ATP-sensitive potassium channels (K ATP ) are energy sensors that participate in a range of physiologic processes. These channels are also clinically validated drug targets. For decades, K ATP inhibitors have been prescribed for diabetes and K ATP activators have been used for the treatment of hypoglycemia, hypertension, and hair loss. In this Emerging Concepts article, we highlight our current knowledge about the drug binding modes observed using cryogenic electron microscopy techniques. The inhibitors and activators bind to two distinct sites in the transmembrane domain of the sulfonylurea receptor (SUR) subunit. We also discuss the possible mechanism of how these drugs allosterically modulate the dimerization of SUR nucleotide-binding domains (NBDs) and thus K ATP channel activity.
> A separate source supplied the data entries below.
Lemma pandas_frame_column_values df j f :
  schema df !! j = Some f →
  column_values j (pandas_frame df) =
    if as_float64 df j f then to_float64 <$> column_values j df
    else column_values j df.
Proof.
  intros Hf.
  assert (column_values j (pandas_frame df) =
          (λ c, if as_float64 df j f then to_float64 c else c)
            <$> column_values j df) as ->.
  { unfold column_values, pandas_frame; cbn [rows].
    rewrite <- !list_fmap_compose. apply list_fmap_ext. intros k r _. simpl.
    unfold cell_at. rewrite list_lookup_imap.
    destruct (r !! j) as [c|]; simpl; [by rewrite Hf|].
    by destruct (as_float64 df j f). }
  destruct (as_float64 df j f); [done|]. apply list_fmap_id.
Qed.


Lemma to_pandas_Returns df df_pd :
  to_pandas df = Returns df_pd →
  transferable df = true ∧ df_pd = pandas_frame df.
Proof.
  unfold to_pandas. destruct (transferable df); [|done].
  by intros [= <-].
Qed.

Lemma transferable_spec df :
  transferable df = true →
  NoDup (columns df) ∧ ∀ r, r ∈ rows df → length r = length (schema df).
Proof.
  unfold transferable. rewrite !andb_true_iff.
  intros [[[[[_ Hnd] _] _] Hrows] _]. split.
  - by apply bool_decide_eq_true in Hnd.
  - intros r Hr. rewrite forallb_forall in Hrows.
    specialize (Hrows r (proj1 (list_elem_of_In _ _) Hr)).
    apply andb_true_iff in Hrows as [Hlen _].
    by apply bool_decide_eq_true in Hlen.
Qed.

Lemma resolve_columns c d1 d2 :
  columns d1 = columns d2 → resolve c d1 = resolve c d2.
Proof. intros H. unfold resolve, col_index. by rewrite H. Qed.

Lemma infrequent_category_casting_cell_Returns df df' :
  infrequent_category_casting_cell df = Returns df' →
  transferable df = true ∧
  infrequent_category_casting (pandas_frame df) = Some df'.
Proof.
  unfold infrequent_category_casting_cell.
  destruct (to_pandas df) as [df_pd| |] eqn:E; [|done|done].
  apply to_pandas_Returns in E as [Ht ->].
  destruct (infrequent_category_casting _) as [d|]; [|done].
  unfold create_dataframe. by intros [= <-].
Qed.




(** ** The cardinality reducer: the values of the MODEL column *)

Lemma elem_of_uniques l x : x ∈ uniques l ↔ x ∈ l.
Proof.
  induction l as [|v l IH]; simpl; [done|].
  rewrite !elem_of_cons, list_elem_of_filter, IH.
  destruct (decide (x = v)); intuition congruence.
Qed.

Lemma NoDup_uniques l : NoDup (uniques l).
Proof.
  induction l as [|v l IH]; simpl; [constructor|].
  constructor; [|by apply NoDup_filter].
  rewrite list_elem_of_filter. tauto.
Qed.

Lemma elem_of_dropna col v : v ∈ dropna col ↔ Some v ∈ col.
Proof.
  unfold dropna. rewrite list_elem_of_omap. split.
  - intros (x & Hx & Hv). simpl in Hv. by subst.
  - intros H. by exists (Some v).
Qed.

Lemma value_counts_keys col :
  (value_counts col).*1 ≡ₚ uniques (dropna col).
Proof.
  unfold value_counts. rewrite merge_sort_Permutation.
  rewrite <- list_fmap_compose. by rewrite list_fmap_id.
Qed.

Lemma elem_of_value_counts col p :
  p ∈ value_counts col →
  p.1 ∈ dropna col ∧ p.2 = occurrences p.1 (dropna col).
Proof.
  unfold value_counts. rewrite merge_sort_Permutation.
  intros (v & -> & Hv)%list_elem_of_fmap. simpl.
  split; [by apply elem_of_uniques|done].
Qed.

Lemma top_n_models_subseteq col v :
  v ∈ top_n_models col → Some v ∈ col.
Proof.
  unfold top_n_models. intros H%subseteq_take.
  rewrite value_counts_keys in H.
  by apply elem_of_uniques, elem_of_dropna in H.
Qed.

Lemma top_n_models_NoDup col : NoDup (top_n_models col).
Proof.
  unfold top_n_models. eapply sublist_NoDup; [|apply sublist_take].
  rewrite value_counts_keys. apply NoDup_uniques.
Qed.

Lemma top_n_models_length col :
  length (top_n_models col) = 1000 `min` length (uniques (dropna col)).
Proof.
  unfold top_n_models. by rewrite length_take, value_counts_keys.
Qed.

(** The retained values are the most frequent ones: a value that was left
    out does not occur more often than a value that was retained. *)
Lemma top_n_models_most_frequent col v w :
  v ∈ top_n_models col → Some w ∈ col → w ∉ top_n_models col →
  (occurrences w (dropna col) ≤ occurrences v (dropna col))%nat.
Proof.
  unfold top_n_models. rewrite <- fmap_take.
  intros (p & -> & Hp)%list_elem_of_fmap Hw Hout.
  assert (w ∈ (value_counts col).*1) as (q & -> & Hq)%list_elem_of_fmap.
  { rewrite value_counts_keys. by apply elem_of_uniques, elem_of_dropna. }
  pose proof (StronglySorted_merge_sort count_ge
    ((λ v, (v, occurrences v (dropna col))) <$> uniques (dropna col))) as Hs.
  fold (value_counts col) in Hs.
  rewrite <- (take_drop 1000 (value_counts col)) in Hs, Hq.
  apply elem_of_app in Hq as [Hq|Hq].
  { exfalso. apply Hout. apply list_elem_of_fmap. eauto. }
  pose proof (StronglySorted_app_1_elem_of _ _ _ _ _ Hs Hp Hq) as Hge.
  apply subseteq_take, elem_of_value_counts in Hp as [_ Hp2].
  apply subseteq_drop, elem_of_value_counts in Hq as [_ Hq2].
  unfold count_ge in Hge. lia.
Qed.

Lemma resolve_lt c df i : resolve c df = Some i → i < length (schema df).
Proof.
  intros H%resolve_lookup%lookup_lt_Some.
  unfold columns in H. by rewrite length_fmap in H.
Qed.

Lemma infrequent_category_casting_column df df' i :
  rectangular df → resolve "MODEL" df = Some i →
  infrequent_category_casting df = Some df' →
  column_values i df' =
    recode (top_n_models (column_values i df)) <$> column_values i df.
Proof.
  intros Hrect Hi. unfold infrequent_category_casting. rewrite Hi.
  cbn [mbind option_bind]. intros [= <-].
  set (top := top_n_models (column_values i df)).
  unfold column_values; cbn [rows]. rewrite <- !list_fmap_compose.
  apply list_fmap_ext. intros k r Hr. simpl.
  assert (i < length r) as Hlt.
  { unfold rectangular in Hrect. rewrite Forall_forall in Hrect.
    rewrite (Hrect r) by (apply list_elem_of_lookup; eauto).
    by eapply resolve_lt. }
  unfold cell_at at 1. by rewrite list_lookup_insert_eq.
Qed.

(** The MODEL column of the cell's result, when MODEL is a text column: the
    transfer leaves a text column as it is, so the assignment recodes the
    MODEL column of the table. *)
Lemma infrequent_category_casting_cell_model df df' i f :
  resolve "MODEL" df = Some i →
  schema df !! i = Some f → datatype f = StringType →
  infrequent_category_casting_cell df = Returns df' →
  column_values i df' =
    recode (top_n_models (column_values i df)) <$> column_values i df.
Proof.
  intros Hi Hf Hty [Ht Hc]%infrequent_category_casting_cell_Returns.
  assert (Hi' : resolve "MODEL" (pandas_frame df) = Some i)
    by (by rewrite (resolve_columns _ _ df (pandas_frame_columns df))).
  assert (Hcol : column_values i (pandas_frame df) = column_values i df).
  { rewrite (pandas_frame_column_values _ _ _ Hf). unfold as_float64.
    rewrite bool_decide_eq_false_2; [done|congruence]. }
  rewrite <- Hcol. apply infrequent_category_casting_column; [|done|done].
  destruct (transferable_spec _ Ht) as [_ Hlen].
  unfold rectangular. apply Forall_forall.
  intros r (r0 & -> & Hr0)%list_elem_of_fmap.
  unfold pandas_frame; cbn [schema]. rewrite !length_imap. by apply Hlen.
Qed.

Lemma elem_of_recode top col x :
  x ∈ recode top <$> col ↔
  x ∈ Some <$> top ∧ x ∈ col ∨
  x = Some INFREQUENT ∧ Exists (λ c, c ∉ Some <$> top) col.
Proof.
  rewrite list_elem_of_fmap, Exists_exists. split.
  - intros (c & -> & Hc). destruct c as [v|]; simpl.
    + destruct (decide (v ∈ top)) as [Hv|Hv].
      * left. split; [|done]. apply list_elem_of_fmap. eauto.
      * right. split; [done|]. exists (Some v). split; [done|].
        intros (w & [= ->] & Hw)%list_elem_of_fmap. done.
    + right. split; [done|]. exists None. split; [done|].
      by intros (w & ? & _)%list_elem_of_fmap.
  - intros [[(v & -> & Hv)%list_elem_of_fmap Hc] | [-> (c & Hc & Hout)]].
    + exists (Some v). split; [|done]. simpl. by rewrite decide_True.
    + exists c. split; [|done]. destruct c as [v|]; simpl; [|done].
      rewrite decide_False; [done|]. intros Hv. apply Hout.
      apply list_elem_of_fmap. eauto.
Qed.

(** C3 (as amended).  On a rectangular table in which MODEL names a column
    the reducer succeeds.  The retained values [top] are distinct values of
    the input column, as many as there are distinct values up to 1000, and
    none of them occurs less often than a value left out.  The set of values
    of the output column is [top] together with "INFREQUENT" when some input
    entry lies outside [top]; so the sentinel occurs in the output exactly
    when some input entry lies outside [top] or "INFREQUENT" is itself one of
    the retained values. *)
Theorem infrequent_category_casting_values (df : DataFrame) (i : nat) :
  rectangular df →
  resolve "MODEL" df = Some i →
  ∃ df',
    infrequent_category_casting df = Some df' ∧
    let vals := column_values i df in
    let top := top_n_models vals in
    let out := column_values i df' in
    NoDup top ∧
    length top = 1000 `min` length (uniques (dropna vals)) ∧
    (∀ v, v ∈ top → Some v ∈ vals) ∧
    (∀ v w, v ∈ top → Some w ∈ vals → w ∉ top →
       (occurrences w (dropna vals) ≤ occurrences v (dropna vals))%nat) ∧
    list_to_set out =@{gset (option Value)}
      list_to_set (Some <$> top) ∪
      (if decide (Exists (λ c, c ∉ Some <$> top) vals)
       then {[ Some INFREQUENT ]} else ∅) ∧
    (Some INFREQUENT ∈ out ↔
       Exists (λ c, c ∉ Some <$> top) vals ∨ INFREQUENT ∈ top).
Proof.
  intros Hrect Hi.
  destruct (infrequent_category_casting df) as [df'|] eqn:Hdf'.
  2:{ unfold infrequent_category_casting in Hdf'. by rewrite Hi in Hdf'. }
  exists df'. split; [done|]. intros vals top out.
  assert (Hout : out = recode top <$> vals)
    by (by apply infrequent_category_casting_column).
  split; [apply top_n_models_NoDup|].
  split; [apply top_n_models_length|].
  split; [apply top_n_models_subseteq|].
  split; [apply top_n_models_most_frequent|].
  assert (Htop : ∀ x, x ∈ Some <$> top → x ∈ vals).
  { intros x (v & -> & Hv)%list_elem_of_fmap.
    by apply top_n_models_subseteq. }
  split.
  - apply set_eq. intros x.
    rewrite elem_of_union, !elem_of_list_to_set, Hout, elem_of_recode.
    destruct (decide (Exists (λ c, c ∉ Some <$> top) vals)) as [He|He].
    + rewrite elem_of_singleton. intuition auto.
    + rewrite elem_of_empty. intuition auto.
  - rewrite Hout, elem_of_recode. split.
    + intros [[(v & [= <-] & Hv)%list_elem_of_fmap _] | [_ He]]; auto.
    + intros [He | Hs]; [by right|]. left.
      assert (Some INFREQUENT ∈ Some <$> top)
        by (apply list_elem_of_fmap; eauto).
      auto.
Qed.

Lemma infrequent_category_casting_values_witness :
  rectangular infrequent_model_df ∧
  resolve "MODEL" infrequent_model_df = Some 0 ∧
  ∃ df', infrequent_category_casting infrequent_model_df = Some df' ∧
         NoDup (top_n_models (column_values 0 infrequent_model_df)).
Proof.
  assert (H1 : rectangular infrequent_model_df)
    by (repeat constructor).
  assert (H2 : resolve "MODEL" infrequent_model_df = Some 0) by reflexivity.
  destruct (infrequent_category_casting_values infrequent_model_df 0 H1 H2)
    as (df' & Hdf' & Hnd & _).
  split; [exact H1|]. split; [exact H2|]. exists df'. split; assumption.
Defined.

(** C3 (as stated) fails when "INFREQUENT" is itself a frequent value of the
    column: no input value lies outside the retained set, and yet the
    sentinel string is a value of the output column. *)
Lemma infrequent_category_casting_sentinel_kept :
  ∃ df',
    infrequent_category_casting infrequent_model_df = Some df' ∧
    ¬ sentinel_absent_when_all_frequent 0 infrequent_model_df df'.
Proof.
  eexists. split; [vm_compute; reflexivity|].
  unfold sentinel_absent_when_all_frequent. intros H. apply H.
  - intros x Hx. vm_compute in Hx. vm_compute.
    apply list_elem_of_singleton in Hx as ->. apply list_elem_of_here.
  - vm_compute. apply list_elem_of_here.
Qed.

(** ** The two model configurations *)

(** C8.  The GPU configuration is the CPU configuration with [tree_method]
    and [predictor] replaced, and conversely (so one is built exactly when
    the other is); whenever they are built they agree on the input columns,
    the label columns, the output column and the estimator count 1000, and
    they differ in [tree_method] ("hist" / "gpu_hist") and in [predictor]
    ("cpu_predictor" / "gpu_predictor"). *)
Theorem model_definition_differ_only_in_target (train : DataFrame) :
  gpu_snowpark_xgb train =
    with_compute_target "gpu_hist" "gpu_predictor" <$> cpu_snowpark_xgb train ∧
  cpu_snowpark_xgb train =
    with_compute_target "hist" "cpu_predictor" <$> gpu_snowpark_xgb train ∧
  ∀ cpu gpu,
    cpu_snowpark_xgb train = Some cpu → gpu_snowpark_xgb train = Some gpu →
    input_cols cpu = input_cols gpu ∧
    label_cols cpu = label_cols gpu ∧
    output_cols cpu = "PREDICTED_PRICE" ∧ output_cols gpu = "PREDICTED_PRICE" ∧
    n_estimators cpu = 1000%Z ∧ n_estimators gpu = 1000%Z ∧
    tree_method cpu = "hist" ∧ tree_method gpu = "gpu_hist" ∧
    predictor cpu = "cpu_predictor" ∧ predictor gpu = "gpu_predictor" ∧
    tree_method cpu ≠ tree_method gpu ∧ predictor cpu ≠ predictor gpu.
Proof.
  unfold cpu_snowpark_xgb, gpu_snowpark_xgb.
  destruct (df_drop ["PRICE"] train) as [inputs|]; simpl;
    [|by repeat split].
  destruct (df_select ["PRICE"] train) as [labels|]; simpl;
    [|by repeat split].
  split; [done|]. split; [done|].
  intros cpu gpu [= <-] [= <-]; simpl. by repeat split.
Qed.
SIGNIFICANCE STATEMENT: ATP-sensitive potassium channels (K ATP ) are fundamental to energy homeostasis, and they participate in many vital physiological processes. K ATP channels are important drug targets. Both K ATP inhibitors (insulin secretagogues) and K ATP activators are broadly used clinically for the treatment of related diseases. Recent cryogenic electron microscopy studies allow us to understand the emerging concept of K ATP structural pharmacology.